Discuss the nature of the following quadratic equations without finding the roots
i) `x^(2)-12x+32=0`
ii) `2x^(2)-7x+10=0`
iii) `4x^(2)-20x+25=0`
iv) `3x^(2)+7x+2=0`

To discuss the nature of the given quadratic equations without finding their roots, we will use the discriminant method. The discriminant \( D \) of a quadratic equation of the form \( ax^2 + bx + c = 0 \) is given by the formula: \[ D = b^2 - 4ac \] The nature of the roots can be determined as follows: - If \( D > 0 \), the roots are real and distinct. - If \( D = 0 \), the roots are real and equal. - If \( D < 0 \), the roots are imaginary (complex).
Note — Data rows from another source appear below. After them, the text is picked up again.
(* ===== verification/WorkerLoop.v ===== *)
(** * The worker: from a client datagram to a response ([WorkerLoop.h], [WorkerLoop.cpp])

    The coroutine [process_datagram] runs in two parts, up to its [co_await] of the
    upstream query and from there; between them other tasks of the worker may change
    the shard, the snapshot and the counters, so the second part takes the worker as it
    then is.  System-call results, clock readings and stop tokens are arguments.
    [std::bad_alloc] is not modelled. *)
From S2P Require Import Prelude Wire DomainName DnsMessage DnsParser DnsWriter DnsQuery DnsCache CachePolicy.
From S2P Require Import CuckooFilter RadixTree DomainBlocklist UpstreamChannel.
From Stdlib Require Import Strings.Byte.

Module Worker.

Record UpstreamConfig := mkUpstreamConfig {
  address : list byte;
  port : Z;
  query_timeout : Z;
  id_reuse_guard : Z;
  transaction_id_capacity : Z;
}.

(** [inet_pton text]: [::inet_pton(AF_INET, text, ...) == 1]. *)
Definition is_valid_upstream_config (inet_pton : list byte → bool) (config : UpstreamConfig) : bool :=
  if is_empty (address config) || (port config =? 0) || (query_timeout config <=? 0) ||
     (id_reuse_guard config <? query_timeout config) || (transaction_id_capacity config =? 0) ||
     (Upstream.kTransactionIdSpace <? transaction_id_capacity config)
  then false
  else inet_pton (address config).

Inductive WorkerStat :=
  | received_datagrams | truncated_datagrams | parse_errors | unsupported_queries | accepted_queries
  | blocked_queries | cache_hits | cache_misses | cache_bypasses | cache_inserts | responses_sent
  | oversized_responses | send_errors | upstream_queries | upstream_responses | upstream_timeouts
  | upstream_cancellations | upstream_send_errors | upstream_socket_errors | upstream_overloaded
  | upstream_invalid_responses | upstream_unmatched_responses | internal_errors.

#[export] Instance worker_stat_eq_dec : EqDecision WorkerStat.
Proof. solve_decision. Defined.

Inductive DatagramOutcome := Dropped | Truncated | Malformed | Unsupported | Accepted | InternalError.

Record DatagramDecision := mkDecision {
  decision_outcome : DatagramOutcome;
  decision_response : list byte;
  request : option Message;
}.

Definition kDownstreamReceiveBufferSize : nat := kClassicDnsUdpPayloadLimit.
Definition kDownstreamResponseBudget : nat := kClassicDnsUdpPayloadLimit.
Definition kReceiveBudget : nat := 64.

(** The loop of [make_cache_hit_response] over the addresses. *)
Fixpoint answer_views (type : Z) (addresses : list IPAddress) : option (list (list byte)) :=
  match addresses with
  | [] => Some []
  | address :: addresses =>
      view ← (if (type =? record_type_value A) && is_v4 address then Some (take 4 (addr_bytes address))
              else if (type =? record_type_value AAAA) && is_v6 address then Some (addr_bytes address)
              else None);
      views ← answer_views type addresses;
      Some (view :: views)
  end.

Definition make_cache_hit_response (request : Message) (hit : CacheHit) (maximum_size : nat)
    : outcome WriteError (list byte) :=
  if negb (length (questions request) =? 1)%nat then write_failure WriteErrorCode.WrongQuestionCount
  else
    q ← from_option_ub (head (questions request));
    match answer_views (qtype q) (hit_addresses hit) with
    | None => write_failure WriteErrorCode.InvalidAddressLength
    | Some answers => make_address_response request answers (remaining_ttl hit) true maximum_size
    end.

Abbreviation total A := (outcome Empty_set A).

(** The value of a [WriteResult], or an empty vector. *)
Definition value_or_empty (r : outcome WriteError (list byte)) : total (list byte) :=
  match r with Val v => Val v | Err _ => Val [] | Undef => Undef end.

Definition evaluate_datagram (packet : list byte) (truncated : bool) : total DatagramDecision :=
  if truncated || (kDownstreamReceiveBufferSize <? length packet)%nat then
    response_prefix ← (if (length packet <? 3)%nat then Val true
                       else flags ← WireReader.byte_at packet 2; Val (negb (Z.land flags 0x80 =? 0)));
    if (response_prefix : bool) then Val (mkDecision Dropped [] None)
    else
      r ← value_or_empty (make_header_only_error_response packet FormErr true kDownstreamResponseBudget);
      Val (mkDecision Truncated r None)
  else
    match parse_message packet default_limits with
    | Undef => Undef
    | Err _ =>
        r ← value_or_empty (make_format_error_response packet true kDownstreamResponseBudget);
        Val (mkDecision Malformed r None)
    | Val parsed =>
        match validate_mvp_query parsed with
        | Undef => Undef
        | Err e =>
            if bool_decide (qe_code e = QueryErrorCode.NotAQuery) then Val (mkDecision Dropped [] None)
            else
              match make_error_response parsed (response_code_for (qe_code e)) true kDownstreamResponseBudget with
              | Val r => Val (mkDecision Unsupported r None)
              | Err _ => Val (mkDecision InternalError [] None)
              | Undef => Undef
              end
        | Val _ => Val (mkDecision Accepted [] (Some parsed))
        end
    end.

Section worker.
Context {F : Type} `{Prefilter F}.

(** The members the data path uses.  [outbox] lists what was passed to [::sendto]. *)
Record WorkerLoop := mkWorkerLoop {
  cache_shard_ : CacheShard;
  local_filter_snapshot_ : option (FilterContext F);
  upstream_usable_ : bool;
  listener_pending_ : bool;
  stats_ : WorkerStat → Z;
  outbox : list (list byte * Z);
}.

Definition count (k : WorkerStat) (w : WorkerLoop) : WorkerLoop :=
  mkWorkerLoop (cache_shard_ w) (local_filter_snapshot_ w) (upstream_usable_ w) (listener_pending_ w) (bump k (stats_ w)) (outbox w).
Definition set_shard (s : CacheShard) (w : WorkerLoop) : WorkerLoop :=
  mkWorkerLoop s (local_filter_snapshot_ w) (upstream_usable_ w) (listener_pending_ w) (stats_ w) (outbox w).
Definition set_pending (b : bool) (w : WorkerLoop) : WorkerLoop :=
  mkWorkerLoop (cache_shard_ w) (local_filter_snapshot_ w) (upstream_usable_ w) b (stats_ w) (outbox w).
Definition push_outbox (m : list byte * Z) (w : WorkerLoop) : WorkerLoop :=
  mkWorkerLoop (cache_shard_ w) (local_filter_snapshot_ w) (upstream_usable_ w) (listener_pending_ w) (stats_ w) (outbox w ++ [m]).

Definition matches_filter (w : WorkerLoop) (name : DomainName) : total bool :=
  match local_filter_snapshot_ w with
  | None => Val false
  | Some snapshot => matches (blocklist snapshot) name
  end.

(** [sent]: the result of the last [::sendto] of the retry loop. *)
Definition send_response (response : list byte) (client : Z) (sent : Z) (w : WorkerLoop) : WorkerLoop :=
  if (kDownstreamResponseBudget <? length response)%nat then count oversized_responses w
  else
    let w := push_outbox (response, client) w in
    if sent =? Z.of_nat (length response) then count responses_sent w else count send_errors w.

Record ClientDatagram := mkClientDatagram { packet : list byte; client_address : Z; datagram_truncated : bool }.

(** Where [process_datagram] stands: finished, or suspended in the upstream query. *)
Record Suspended := mkSuspended {
  sus_request : Message;
  sus_question : Question;
  sus_cache_key : option CacheKey;
  sus_client : Z;
}.

Inductive Progress := Finished (w : WorkerLoop) | AwaitUpstream (w : WorkerLoop) (s : Suspended).

(** The end of the coroutine: send what there is, unless a stop was requested. *)
Definition deliver (response : list byte) (client : Z) (stop : bool) (sent : Z) (w : WorkerLoop) : WorkerLoop :=
  if negb (is_empty response) && negb stop then send_response response client sent w else w.

(** From the second [if (decision.response.empty())] on: SERVFAIL when nothing answered. *)
Definition finish_query (req : Message) (response : list byte) (client : Z) (stop : bool) (sent : Z) (w : WorkerLoop)
    : total WorkerLoop :=
  if is_empty response then
    match make_error_response req ServFail true kDownstreamResponseBudget with
    | Undef => Undef
    | Err _ => Val (count internal_errors w)
    | Val servfail => Val (deliver servfail client stop sent w)
    end
  else Val (deliver response client stop sent w).

(** The cache lookup: the response found, if any; [None] is the [co_return] after an
    unusable entry. *)
Definition lookup_cache (req : Message) (question : Question) (now : Z) (w : WorkerLoop)
    : total (option (list byte * option CacheKey) * WorkerLoop) :=
  let eligible := negb (capacity_ (cache_shard_ w) =? 0)%nat && negb (authenticated_data (header req)) &&
                  negb (checking_disabled (header req)) in
  if eligible then
    let key := cache_key (qname question) (qtype question) (question_class question) in
    '(cache_hit, s) ← get (cache_shard_ w) key now;
    let w := set_shard s w in
    match cache_hit with
    | None => Val (Some ([], Some key), count cache_misses w)
    | Some hit =>
        match make_cache_hit_response req hit kDownstreamResponseBudget with
        | Undef => Undef
        | Val response => Val (Some (response, Some key), count cache_hits w)
        | Err e =>
            if bool_decide (we_code e = WriteErrorCode.MessageTooLarge)
            then Val (Some ([], Some key), count cache_misses w)
            else Val (None, count internal_errors w)
        end
    end
  else Val (Some ([], None), count cache_bypasses w).

(** An accepted query: filter, then cache, then upstream. *)
Definition process_accepted (req : Message) (client : Z) (stop : bool) (now sent : Z) (w : WorkerLoop) : total Progress :=
  match questions req with
  | [question] =>
      blocked ← matches_filter w (qname question);
      refused ←
        (if (blocked : bool) then
           let w := count blocked_queries w in
           match make_error_response req Refused true kDownstreamResponseBudget with
           | Undef => Undef
           | Err _ => Val (None, count internal_errors w)
           | Val refused => Val (Some refused, w)
           end
         else Val (Some [], w));
      match refused with
      | (None, w) => Val (Finished w)
      | (Some response, w) =>
          if is_empty response then
            '(found, w) ← lookup_cache req question now w;
            match found with
            | None => Val (Finished w)
            | Some (response, key) =>
                if is_empty response && upstream_usable_ w
                then Val (AwaitUpstream w (mkSuspended req question key client))
                else w ← finish_query req response client stop sent w; Val (Finished w)
            end
          else w ← finish_query req response client stop sent w; Val (Finished w)
      end
  | _ => Val (Finished (count internal_errors w))
  end.

(** [process_datagram] up to its suspension; [stop] and [stop'] are the two polls of the
    stop token. *)
Definition process_datagram (datagram : ClientDatagram) (stop stop' : bool) (now sent : Z) (w : WorkerLoop) : total Progress :=
  if stop then Val (Finished w)
  else
    decision ← evaluate_datagram (packet datagram) (datagram_truncated datagram);
    let client := client_address datagram in
    let reply w := Val (Finished (deliver (decision_response decision) client stop' sent w)) in
    match decision_outcome decision with
    | Dropped => Val (Finished w)
    | Truncated => reply (count truncated_datagrams w)
    | Malformed => reply (count parse_errors w)
    | Unsupported => reply (count unsupported_queries w)
    | InternalError => Val (Finished (count internal_errors w))
    | Accepted =>
        let w := count accepted_queries w in
        match request decision with
        | None => Val (Finished (count internal_errors w))
        | Some req => process_accepted req client stop' now sent w
        end
    end.

(** Storing an upstream response in the shard. *)
Definition store_response (response : list byte) (s : Suspended) (key : CacheKey) (now : Z) (w : WorkerLoop) : total WorkerLoop :=
  match parse_message response default_limits with
  | Undef => Undef
  | Err _ => Val w
  | Val parsed =>
      match cacheable_address_set parsed (sus_question s) with
      | None => Val w
      | Some cacheable =>
          let candidate := mkCacheHit (set_addresses cacheable) (set_ttl cacheable) in
          match make_cache_hit_response (sus_request s) candidate kDownstreamResponseBudget with
          | Undef => Undef
          | Err _ => Val w
          | Val _ =>
              shard ← put (cache_shard_ w) key (hit_addresses candidate) (remaining_ttl candidate) now;
              Val (count cache_inserts (set_shard shard w))
          end
      end
  end.

(** The rest of [process_datagram], once [await_resume] has returned or thrown. *)
Definition resume_datagram (s : Suspended) (result : outcome Upstream.ResumeException Upstream.QueryResult)
    (stop : bool) (now sent : Z) (w : WorkerLoop) : total WorkerLoop :=
  match result with
  | Undef => Undef
  | Err Upstream.OperationCancelled => Val w
  | Err Upstream.logic_error => Val (count internal_errors w)
  | Val r =>
      match Upstream.result_outcome r with
      | Upstream.Response =>
          let response := Upstream.response r in
          w ← (match sus_cache_key s with
               | Some key => store_response response s key now w
               | None => Val w
               end);
          finish_query (sus_request s) response (sus_client s) stop sent w
      | _ => finish_query (sus_request s) [] (sus_client s) stop sent w
      end
  end.

(** [drain_listener]: the kernel's queue of datagrams (full length, client) and errors;
    an exhausted queue is EAGAIN.  [spawn] is [Scheduler::spawn] on the task of the datagram:
    whether it was spawned, and the scheduler afterwards. *)
Inductive ListenerEvent := Datagram (bytes : list byte) (client : Z) | ListenerError (errno : Z).

Fixpoint drain_loop {S} (spawn : ClientDatagram → S → bool * S) (input : list ListenerEvent) (datagrams : nat) (t : StopToken)
    (s : S) (w : WorkerLoop) : StopToken * S * WorkerLoop :=
  let '(stop, t) := stop_requested t in
  if stop || negb (datagrams <? kReceiveBudget)%nat
  then let '(stop, t) := stop_requested t in (t, s, set_pending (negb stop) w)
  else
    match input with
    | [] => (t, s, set_pending false w)
    | ListenerError errno :: input =>
        if errno =? Upstream.EINTR then drain_loop spawn input datagrams t s w else (t, s, set_pending false w)
    | Datagram bytes client :: input =>
        let w := count received_datagrams w in
        let truncated := (kDownstreamReceiveBufferSize <? length bytes)%nat in
        let datagram := mkClientDatagram (take kDownstreamReceiveBufferSize bytes) client truncated in
        let '(spawned, s) := spawn datagram s in
        if (spawned : bool) then drain_loop spawn input (datagrams + 1) t s w
        else
          let '(stopping, t) := stop_requested t in
          drain_loop spawn input (datagrams + 1) t s (if stopping then w else count internal_errors w)
    end.

Definition drain_listener {S} (spawn : ClientDatagram → S → bool * S) (input : list ListenerEvent) (t : StopToken) (s : S)
    (w : WorkerLoop) : StopToken * S * WorkerLoop := drain_loop spawn input 0 t s w.
End worker.
Arguments WorkerLoop F : clear implicits.
Arguments Progress F : clear implicits.
End Worker.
Now, let's analyze each of the given equations step by step. ### i) For the equation \( x^2 - 12x + 32 = 0 \) 1. Identify coefficients: - \( a = 1 \) - \( b = -12 \) - \( c = 32 \) 2. Calculate the discriminant: \[ D = b^2 - 4ac = (-12)^2 - 4 \cdot 1 \cdot 32 = 144 - 128 = 16 \] 3. Analyze the discriminant: - Since \( D = 16 > 0 \), the roots are **real and distinct**. ### ii) For the equation \( 2x^2 - 7x + 10 = 0 \) 1. Identify coefficients: - \( a = 2 \) - \( b = -7 \) - \( c = 10 \) 2. Calculate the discriminant: \[ D = b^2 - 4ac = (-7)^2 - 4 \cdot 2 \cdot 10 = 49 - 80 = -31 \] 3. Analyze the discriminant: - Since \( D = -31 < 0 \), the roots are **imaginary**. ### iii) For the equation \( 4x^2 - 20x + 25 = 0 \) 1. Identify coefficients: - \( a = 4 \) - \( b = -20 \) - \( c = 25 \) 2. Calculate the discriminant: \[ D = b^2 - 4ac = (-20)^2 - 4 \cdot 4 \cdot 25 = 400 - 400 = 0 \] 3. Analyze the discriminant: - Since \( D = 0 \), the roots are **real and equal**. ### iv) For the equation \( 3x^2 + 7x + 2 = 0 \) 1. Identify coefficients: - \( a = 3 \) - \( b = 7 \) - \( c = 2 \) 2. Calculate the discriminant: \[ D = b^2 - 4ac = (7)^2 - 4 \cdot 3 \cdot 2 = 49 - 24 = 25 \] 3. Analyze the discriminant: - Since \( D = 25 > 0 \), the roots are **real and distinct**. ### Summary of Results: - i) Real and distinct roots. - ii) Imaginary roots. - iii) Real and equal roots. - iv) Real and distinct roots.